* Dataset excerpts:
(** * DCR: Data Contamination Risk framework

    A shallow embedding of [src/core/fuzzy_system.py] and
    [src/core/dcr_calculator.py], and the properties of the fuzzy engine and
    of the contamination analyzer that the specification states.

    Numbers.  Python floats are modelled as exact rationals [Q]: every finite
    float is a rational, and the arithmetic of the program is read without
    rounding error.  NaN and the infinities have no counterpart.  Equality of
    numbers is [Qeq] ([==]) unless both sides are the same expression.

    Libraries.  The program calls scikit-fuzzy ([trapmf], [trimf],
    [interp_membership], [defuzz]) and SciPy ([pearsonr]).  They are not part
    of the repository: the engine and the analyzer are written over an
    interface for each ([Skfuzzy], [ScipyStats]), every general theorem holds
    for all implementations of the interface, and module [Reference] gives
    one implementation, following the specification's description of the
    membership functions and of the centroid. *)

From Stdlib Require Import QArith Qround Qabs Lqa.
From stdpp Require Import base option list gmap strings.

Local Open Scope Q_scope.

(** ** Python exceptions *)

Inductive exception : Type :=
| AssertionError
| ValueError
| ZeroDivisionError.

Inductive result (A : Type) : Type :=
| Ok (a : A)
| Raise (e : exception).
Arguments Ok {A} a.
Arguments Raise {A} e.

#[global] Instance result_ret : MRet result := fun _ a => Ok a.
#[global] Instance result_bind : MBind result := fun _ _ f m =>
  match m with
  | Ok a => f a
  | Raise e => Raise e
  end.

(** ** Numbers *)

Definition Qltb (a b : Q) : bool :=
  match a ?= b with
  | Lt => true
  | _ => false
  end.

Definition Qeqb (a b : Q) : bool :=
  match a ?= b with
  | Eq => true
  | _ => false
  end.

(** The builtin [min(a, b)]: the first argument unless the second is smaller. *)
Definition py_min (a b : Q) : Q := if Qltb b a then b else a.

(** The builtin [max(a, b)]: the first argument unless the second is larger. *)
Definition py_max (a b : Q) : Q := if Qltb a b then b else a.

(** [np.fmin] and [np.fmax] on scalars. *)
Definition np_fmin (a b : Q) : Q := if Qltb b a then b else a.
Definition np_fmax (a b : Q) : Q := if Qltb a b then b else a.

(** Rounding to the nearest integer, ties to even. *)
Definition round_half_even (q : Q) : Z :=
  let f := Qfloor q in
  match Qcompare (q - inject_Z f) (1 # 2) with
  | Lt => f
  | Gt => (f + 1)%Z
  | Eq => if Z.even f then f else (f + 1)%Z
  end.

(** The builtin [round(q, ndigits)]. *)
Definition py_round (q : Q) (ndigits : nat) : Q :=
  let scale := inject_Z (10 ^ Z.of_nat ndigits) in
  inject_Z (round_half_even (q * scale)) / scale.

(** [sum(l)], and [np.sum]: left to right from zero. *)
Definition py_sum (l : list Q) : Q := fold_left Qplus l 0.

(** [np.mean] of a non-empty sequence. *)
Definition np_mean (l : list Q) : Q :=
  py_sum l / inject_Z (Z.of_nat (length l)).

(** ** Arrays

    A one-dimensional [ndarray] is a list.  An operation on two arrays of
    different length raises [ValueError]. *)

Definition np_zip (f : Q -> Q -> Q) (a b : list Q) : result (list Q) :=
  if decide (length a = length b) then Ok (zip_with f a b) else Raise ValueError.

(** [np.max] of an array; an empty array raises [ValueError]. *)
Definition np_max (a : list Q) : result Q :=
  match a with
  | [] => Raise ValueError
  | v :: a' => Ok (fold_left np_fmax a' v)
  end.

(** [np.fmax.reduce] over a list of arrays. *)
Definition np_fmax_reduce (arrays : list (list Q)) : result (list Q) :=
  match arrays with
  | [] => Raise ValueError
  | a :: rest => foldl (fun acc b => acc ← acc; np_zip np_fmax acc b) (Ok a) rest
  end.

(** [np.linspace(start, stop, num)]. *)
Definition np_linspace (start stop : Q) (num : nat) : list Q :=
  let step := (stop - start) / inject_Z (Z.of_nat (num - 1)) in
  map (fun i => start + inject_Z (Z.of_nat i) * step) (seq 0 num).

(** ** The libraries the program calls *)

(** scikit-fuzzy.  [trapmf x abcd] and [trimf x abc] sample a membership
    function on the array [x]; [interp_membership x xmf xx] evaluates the
    sampled function [xmf] at the point [xx]; [defuzz x mfx mode] is the
    defuzzification of [mfx], and the one call of the library that raises. *)
Class Skfuzzy : Type := {
  trapmf : list Q -> list Q -> list Q;
  trimf : list Q -> list Q -> list Q;
  interp_membership : list Q -> list Q -> Q -> Q;
  defuzz : list Q -> list Q -> string -> result Q
}.

(** SciPy.  [pearsonr xs ys] is the pair of the Pearson coefficient and its
    two-tailed p-value.  It raises [ValueError] on lists of different length
    or with fewer than two elements, and on no other lists. *)
Class ScipyStats : Type := {
  pearsonr : list Q -> list Q -> result (Q * Q);
  pearsonr_returns : forall xs ys : list Q,
    length xs = length ys -> (2 <= length xs)%nat ->
    exists rp, pearsonr xs ys = Ok rp
}.

(** ** [src/core/fuzzy_system.py] *)

(** The dictionaries of the engine have fixed keys: they are records. *)
Record InputTerms (A : Type) : Type := {
  Low : A;
  Medium : A;
  High : A
}.
Arguments Low {A} _.
Arguments Medium {A} _.
Arguments High {A} _.

Record OutputTerms : Type := {
  Negligible : list Q;
  Minor : list Q;
  Moderate : list Q;
  Significant : list Q;
  Severe : list Q
}.

(** [fuzzified]: the membership degrees of the four inputs. *)
Record Fuzzified : Type := {
  L1 : InputTerms Q;
  L2 : InputTerms Q;
  L3 : InputTerms Q;
  L4 : InputTerms Q
}.

Module FuzzySystem.
Section Engine.
Context `{Skfuzzy}.

Record t : Type := {
  x : list Q;
  input_terms : InputTerms (list Q);
  output_terms : OutputTerms
}.

Definition _setup_input_membership (x : list Q) : InputTerms (list Q) :=
  {| Low := trapmf x [0; 0; 1 # 10; 3 # 10];
     Medium := trapmf x [2 # 10; 4 # 10; 5 # 10; 6 # 10];
     High := trapmf x [5 # 10; 8 # 10; 1; 1] |}.

Definition _setup_output_membership (x : list Q) : OutputTerms :=
  {| Negligible := trapmf x [0; 0; 1 # 10; 3 # 10];
     Minor := trimf x [1 # 10; 3 # 10; 5 # 10];
     Moderate := trimf x [3 # 10; 5 # 10; 7 # 10];
     Significant := trimf x [5 # 10; 7 # 10; 9 # 10];
     Severe := trapmf x [7 # 10; 9 # 10; 1; 1] |}.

* WORK TO COMPLETE:
Give the total number of lines in the entries that contain the word "different", with no other words.

* TASK SOLUTION:
2